Я смотрел на неё, прямо ей в глаза, и не мог сказать ни одного слова. Если начну, обязательно расплачусь. А расплакаться я не хотел. И так у меня какой-то комок подкатил к горлу. Да и что там: если скажу "не надо, не надо нам никого", разве она послушается?
- Говори же! - крикнула мама.
Красные пятна у неё на щеках и на шее всё не проходили.
- Мамочка!.. - закричал я. - Мамочка, не надо нам никого, никого не надо, мамочка! Я тебе всё буду делать и дрова сам сегодня сложил бы, мы с Кристепом сложили бы! Не надо!..
И я заплакал, больше не мог сдержаться.
Мама заговорила, что у меня нет сердца, и я нисколько её не жалею, и что она сама виновата: всегда о себе забывала, думала только обо мне, не то что многие другие женщины, которых она знала.
Так она говорила долго, незнакомым голосом, хорошо хоть не кричала больше, а я продолжал плакать.

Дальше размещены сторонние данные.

(** C3. A 9-byte frame with page byte 0x51, payload byte [3]=SR (frame byte
    4) and payload bytes [4..7] (frame bytes 5 to 8) holding V as a
    big-endian unsigned 32-bit integer makes [software_revision] return SR
    and [serial_number] return V. *)
Theorem product_page_decodes (s : Stride) (data : list byte) (SR V : Z) :
  length data = 9%nat ->
  frame_byte data 1 = Some 0x51 ->
  frame_byte data 4 = Some SR ->
  0 <= V < 2 ^ 32 ->
  slice data 5 9 = big_endian_u32 V ->
  let s' := exec (_set_data data) s in
  outcome software_revision s' = Ok (Some SR) /\
  outcome serial_number s' = Ok (Some V).
Proof.
  intros Hlen Hpage H4 HV Hbytes.
  destruct (frame_inv data Hlen)
    as (c & p & d1 & d2 & d3 & d4 & d5 & d6 & d7 & ->).
  cbv [frame_byte nth_error option_map] in Hpage, H4.
  injection Hpage as Hpage. injection H4 as <-.
  pose proof (big_endian_u32_value V HV) as Hval.
  rewrite <- Hbytes in Hval.
  cbv [slice Nat.sub skipn firstn fold_left] in Hval.
  run. page_cases; try lia.
  split; [reflexivity|].
  do 2 f_equal. exact Hval.
Qed.

Lemma product_page_decodes_witness :
  let s' := exec (_set_data [x00; x51; xff; xff; x07; x01; x02; x03; x04])
                 (fst (__init__ 0 0)) in
  outcome software_revision s' = Ok (Some 7) /\
  outcome serial_number s' = Ok (Some 16909060).
Proof.
  apply (product_page_decodes (fst (__init__ 0 0))
           [x00; x51; xff; xff; x07; x01; x02; x03; x04] 7 16909060);
    try reflexivity.
  lia.
Defined.

(** ** Frames that change nothing *)

(** C4. A byte sequence whose length is not 9 changes no attribute of the
    object (the object afterwards is the object before) and the call
    returns normally, whatever the bytes are. *)
Theorem wrong_length_ignored (s : Stride) (data : list byte) :
  length data <> 9%nat ->
  exec (_set_data data) s = s /\ outcome (_set_data data) s = Ok tt.
Proof.
  intros H. unfold exec, outcome.
  rewrite (set_data_wrong_length data s H). split; reflexivity.
Qed.

Lemma wrong_length_ignored_witness :
  let s := exec (_set_data [x00; x01; x00; x00; x00; x00; x00; x05; x00])
                (fst (__init__ 0 0)) in
  let data := [x00; x01; x00; x00; x00; x00; x00; x09] in
  exec (_set_data data) s = s /\ outcome (_set_data data) s = Ok tt.
Proof.
  apply wrong_length_ignored. cbv [length]. lia.
Defined.

(** C5. For every byte sequence, of any length and content, the call
    returns normally: no index is out of range and the buffer handed to
    [struct.unpack] has four bytes. *)
Theorem set_data_never_raises (s : Stride) (data : list byte) :
  outcome (_set_data data) s = Ok tt.
Proof.
  destruct (Nat.eq_dec (length data) 9) as [Hlen|Hlen].
  - destruct (frame_inv data Hlen)
      as (c & p & d1 & d2 & d3 & d4 & d5 & d6 & d7 & ->).
    run. page_cases; reflexivity.
  - apply wrong_length_ignored, Hlen.
Qed.

(** C6. A 9-byte frame whose page byte is none of 0x01, 0x03, 0x50, 0x51
    (the printed pages 0x02, 0x10, 0x16 and every unknown page alike)
    leaves every attribute as it was and returns normally. *)
Theorem other_pages_change_nothing (s : Stride) (data : list byte) (page : Z) :
  length data = 9%nat ->
  frame_byte data 1 = Some page ->
  page <> 0x01 -> page <> 0x03 -> page <> 0x50 -> page <> 0x51 ->
  exec (_set_data data) s = s /\ outcome (_set_data data) s = Ok tt.
Proof.
  intros Hlen Hpage H1 H3 H50 H51.
  destruct (frame_inv data Hlen)
    as (c & p & d1 & d2 & d3 & d4 & d5 & d6 & d7 & ->).
  cbv [frame_byte nth_error option_map] in Hpage.
  injection Hpage as <-.
  run. page_cases; try contradiction; split; reflexivity.
Qed.

Lemma other_pages_change_nothing_witness :
  let s := exec (_set_data [x00; x50; xff; xff; x03; x02; x01; x39; x30])
                (fst (__init__ 0 0)) in
  let data := [x00; xff; x01; x02; x03; x04; x05; x06; x07] in
  exec (_set_data data) s = s /\ outcome (_set_data data) s = Ok tt.
Proof.
  apply (other_pages_change_nothing _ _ 255); try reflexivity; lia.
Defined.

(** The printed pages are among them. *)
Example template_page_changes_nothing :
  let s := exec (_set_data [x00; x51; xff; xff; x07; x01; x02; x03; x04])
                (fst (__init__ 0 0)) in
  forall page, In page [x02; x10; x16] ->
  exec (_set_data [x00; page; x01; x02; x03; x04; x05; x06; x07]) s = s.
Proof.
  intros s page [<-|[<-|[<-|[]]]]; reflexivity.
Qed.

(** ** Replaying a frame *)

(** C7. Handling the same frame twice in a row leaves the object exactly as
    handling it once: every attribute is assigned from the frame alone. *)
Theorem set_data_idempotent (s : Stride) (F : list byte) :
  exec (_set_data F) (exec (_set_data F) s) = exec (_set_data F) s.
Proof.
  destruct (Nat.eq_dec (length F) 9) as [Hlen|Hlen].
  - destruct (frame_inv F Hlen)
      as (c & p & d1 & d2 & d3 & d4 & d5 & d6 & d7 & ->).
    run. page_cases; reflexivity.
  - unfold exec. rewrite !(set_data_wrong_length F _ Hlen). reflexivity.
Qed.

Example stride_count_not_doubled :
  let F := [x00; x01; x00; x00; x00; x00; x00; x05; x00] in
  outcome stride_count (on_messages [F; F] (fst (__init__ 0 0)))
  = Ok (Some 5).
Proof. reflexivity. Qed.

(** ** Readings are never forgotten *)

Lemma keeps_readings_refl (s : Stride) : keeps_readings s s.
Proof. unfold keeps_readings. tauto. Qed.

Lemma keeps_readings_trans (s1 s2 s3 : Stride) :
  keeps_readings s1 s2 -> keeps_readings s2 s3 -> keeps_readings s1 s3.
Proof. unfold keeps_readings. tauto. Qed.

Lemma set_data_keeps_readings (s : Stride) (data : list byte) :
  keeps_readings s (exec (_set_data data) s).
Proof.
  destruct (Nat.eq_dec (length data) 9) as [Hlen|Hlen].
  - destruct (frame_inv data Hlen)
      as (c & p & d1 & d2 & d3 & d4 & d5 & d6 & d7 & ->).
    unfold keeps_readings. run.
    page_cases; repeat split; solve [trivial | discriminate].
  - unfold exec. rewrite (set_data_wrong_length data s Hlen).
    apply keeps_readings_refl.
Qed.

Lemma on_messages_keeps_readings (frames : list (list byte)) :
  forall s, keeps_readings s (on_messages frames s).
Proof.
  unfold on_messages.
  induction frames as [|data frames IH]; intros s; simpl.
  - apply keeps_readings_refl.
  - eapply keeps_readings_trans; [apply set_data_keeps_readings | apply IH].
Qed.

(** C8. At construction every reading (stride count, calories, hardware
    revision, manufacturer id, model number, software revision, serial
    number) is [None]; and a reading that is set stays set through any
    further series of frames. *)
Theorem readings_set_once
    (device_id transmission_type : Z) (s : Stride)
    (frames : list (list byte)) :
  (let s0 := fst (__init__ device_id transmission_type) in
   _stride_count s0 = None /\ _calories s0 = None /\
   _hw_revision s0 = None /\ _manufacturer_id s0 = None /\
   _model_number s0 = None /\ _sw_revision s0 = None /\
   _serial_number s0 = None) /\
  (_stride_count s <> None -> _stride_count (on_messages frames s) <> None) /\
  (_calories s <> None -> _calories (on_messages frames s) <> None) /\
  (_hw_revision s <> None -> _hw_revision (on_messages frames s) <> None) /\
  (_manufacturer_id s <> None ->
   _manufacturer_id (on_messages frames s) <> None) /\
  (_model_number s <> None -> _model_number (on_messages frames s) <> None) /\
  (_sw_revision s <> None -> _sw_revision (on_messages frames s) <> None) /\
  (_serial_number s <> None -> _serial_number (on_messages frames s) <> None).
Proof.
  split.
  - cbv. repeat split.
  - exact (on_messages_keeps_readings frames s).
Qed.

Lemma readings_set_once_witness :
  let s := exec (_set_data [x00; x01; x00; x00; x00; x00; x00; x05; x00])
                (fst (__init__ 0 0)) in
  let frames := [[x00; x03; x00; x00; x00; x00; x00; x09; x00];
                 [x00; xff; x00];
                 [x00; x50; xff; xff; x03; x02; x01; x39; x30]] in
  _stride_count s <> None /\ _stride_count (on_messages frames s) <> None.
Proof.
  intros s frames.
  assert (H : _stride_count s <> None) by discriminate.
  split; [exact H|].
  exact (proj1 (proj2 (readings_set_once 0 0 s frames)) H).
Defined.

(** ** Locking in the properties *)

Lemma copies_out_guarded {A} (f : field) (proj : Stride -> A) (m : M A) :
  copies_out f proj m -> forall s, guarded false (trace m s) = true.
Proof.
  intros H s. unfold trace. rewrite (H s). reflexivity.
Qed.

(** C9, as stated, fails: [detected_device] returns its attribute without
    taking the lock, on the freshly constructed object as on any other. *)
Lemma detected_device_reads_without_lock :
  let s := fst (__init__ 0 0) in
  detected_device s = (Ok (_detected_device s), s, [EvRead DetectedDevice]) /\
  guarded false (trace detected_device s) = false /\
  ~ copies_out DetectedDevice _detected_device detected_device.
Proof.
  intros s. split; [reflexivity|]. split; [reflexivity|].
  intros H. specialize (H s). discriminate H.
Qed.

(** C9, amended. Each of [stride_count], [hardware_revision],
    [manufacturer_id], [model_number], [software_revision] and
    [serial_number] takes the lock, copies its attribute, gives the lock
    back and returns the copy, reading nothing outside the lock;
    [detected_device] returns its attribute without the lock. *)
Theorem reading_properties_lock :
  copies_out StrideCount _stride_count stride_count /\
  copies_out HwRevision _hw_revision hardware_revision /\
  copies_out ManufacturerId _manufacturer_id manufacturer_id /\
  copies_out ModelNumber _model_number model_number /\
  copies_out SwRevision _sw_revision software_revision /\
  copies_out SerialNumber _serial_number serial_number /\
  (forall s,
     detected_device s
     = (Ok (_detected_device s), s, [EvRead DetectedDevice])).
Proof.
  repeat split.
Qed.

(** The handler itself keeps the discipline. *)
Lemma set_data_guarded (s : Stride) (data : list byte) :
  guarded false (trace (_set_data data) s) = true.
Proof.
  destruct (Nat.eq_dec (length data) 9) as [Hlen|Hlen].
  - destruct (frame_inv data Hlen)
      as (c & p & d1 & d2 & d3 & d4 & d5 & d6 & d7 & ->).
    run. page_cases; reflexivity.
  - unfold trace. rewrite (set_data_wrong_length data s Hlen). reflexivity.
Qed.

(** ** The callback *)

(** C10. Whatever the bytes, the handler makes no call to the registered
    callback, neither [device_found] nor [stride_data], and leaves the
    detected device as it was; in particular no [stride_data(num_steps,
    distance_m)] call appears in its trace. *)
Theorem set_data_never_calls_back (s : Stride) (data : list byte) :
  forallb (fun e => negb (is_callback e)) (trace (_set_data data) s) = true /\
  _detected_device (exec (_set_data data) s) = _detected_device s /\
  (forall num_steps distance_m,
     ~ In (EvStrideData num_steps distance_m) (trace (_set_data data) s)).
Proof.
  destruct (Nat.eq_dec (length data) 9) as [Hlen|Hlen].
  - destruct (frame_inv data Hlen)
      as (c & p & d1 & d2 & d3 & d4 & d5 & d6 & d7 & ->).
    run.
    page_cases; (split; [reflexivity|]); (split; [reflexivity|]);
      intros steps dist H; repeat (destruct H as [H|H]; [discriminate H|]);
      exact H.
  - unfold trace, exec. rewrite (set_data_wrong_length data s Hlen).
    repeat split. intros steps dist [].
Qed.

Example stride_frame_trace :
  trace (_set_data [x00; x01; x00; x00; x00; x00; x00; x05; x00])
        (fst (__init__ 0 0))
  = [EvAcquire; EvWrite StrideCount; EvRelease].
Proof. reflexivity. Qed.

(** ** Page 0x03: calories *)

(** X1. A 9-byte frame with page byte 0x03 and N in frame byte 7 stores N
    as the calories reading and leaves every other attribute as it was. *)
Theorem calories_page_sets_calories (s : Stride) (data : list byte) (N : Z) :
  length data = 9%nat ->
  frame_byte data 1 = Some 0x03 ->
  frame_byte data 7 = Some N ->
  let s' := exec (_set_data data) s in
  _calories s' = Some N /\
  _stride_count s' = _stride_count s /\
  _hw_revision s' = _hw_revision s /\
  _manufacturer_id s' = _manufacturer_id s /\
  _model_number s' = _model_number s /\
  _sw_revision s' = _sw_revision s /\
  _serial_number s' = _serial_number s /\
  _detected_device s' = _detected_device s.
Proof.
  intros Hlen Hpage HN.
  destruct (frame_inv data Hlen)
    as (c & p & d1 & d2 & d3 & d4 & d5 & d6 & d7 & ->).
  cbv [frame_byte nth_error option_map] in Hpage, HN.
  injection Hpage as Hpage. injection HN as <-.
  run. page_cases; try lia.
  repeat split.
Qed.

Потом она замолчала и посмотрела на будильник.
- Отправляйся в школу, время... Гадкий ты и злой, бессердечный! Никогда бы я не подумала, что у меня может быть такой сын, а вот есть...
И сама тоже начала одеваться.
В комнате горько и отвратительно пахло его трубкой.
Я не стал дожидаться ни её, ни Кристепа, пошёл один. Лучше бы и совсем один был. Что ж, если он ей дороже, чем я, пусть! Пусть как хочет... Это ничего, что в поезде, в самолёте и на пароходе мне полагается только полбилета. Возьму и уеду. В суворовское училище. Форму буду носить. Исправлю по арифметике двойку и узнаю у кого-нибудь, куда нужно обращаться... Если бы война была, я бы к партизанам в лес ушёл. Пусть она тогда не одна живёт! Но суворовское училище далеко, и войны нет. Я попрошу, чтобы меня поместили в интернат для тех, у кого родители на всю зиму уходят в дальнюю тайгу.
- О-оу!.. - окликнул меня сзади Кристеп. - Постой! Почему дома не ожидал меня?
Я оглянулся, подождал его, и мы пошли вместе.
Говорить Кристепу, какая у меня большая беда? Или не говорить? Он разве поймёт? Но я решил сказать. Друг он мне. И не мог же я один обо всём об этом думать!
Когда я решился сказать, было уже поздно начинать - мы как раз подошли к школе.
На уроках я не слушал, о чём говорила Вера Петровна, как отвечали ребята, которых она вызывала. Не до них мне было... Ещё только утром, утром я не знал ничего, думал, что буду жить, как жил... Снежки лепил, чтобы пулять ими в Кристепа, дрова мне хотелось сгружать с машины... Совсем это недавно было, а кажется, очень много времени прошло с тех пор так у меня всё перевернулось. И я даже не знаю, что сегодня вечером будет, не то что завтра или через неделю. Теперь-то я припоминал... Когда мы только-только приехали в Ыйылы, мне мама рассказывала, что встретилась с нашим попутчиком, с которым мы летели из Якутска. Он приходил к нам в больницу навестить товарища. "Настоящий полярник", - сказала она про него.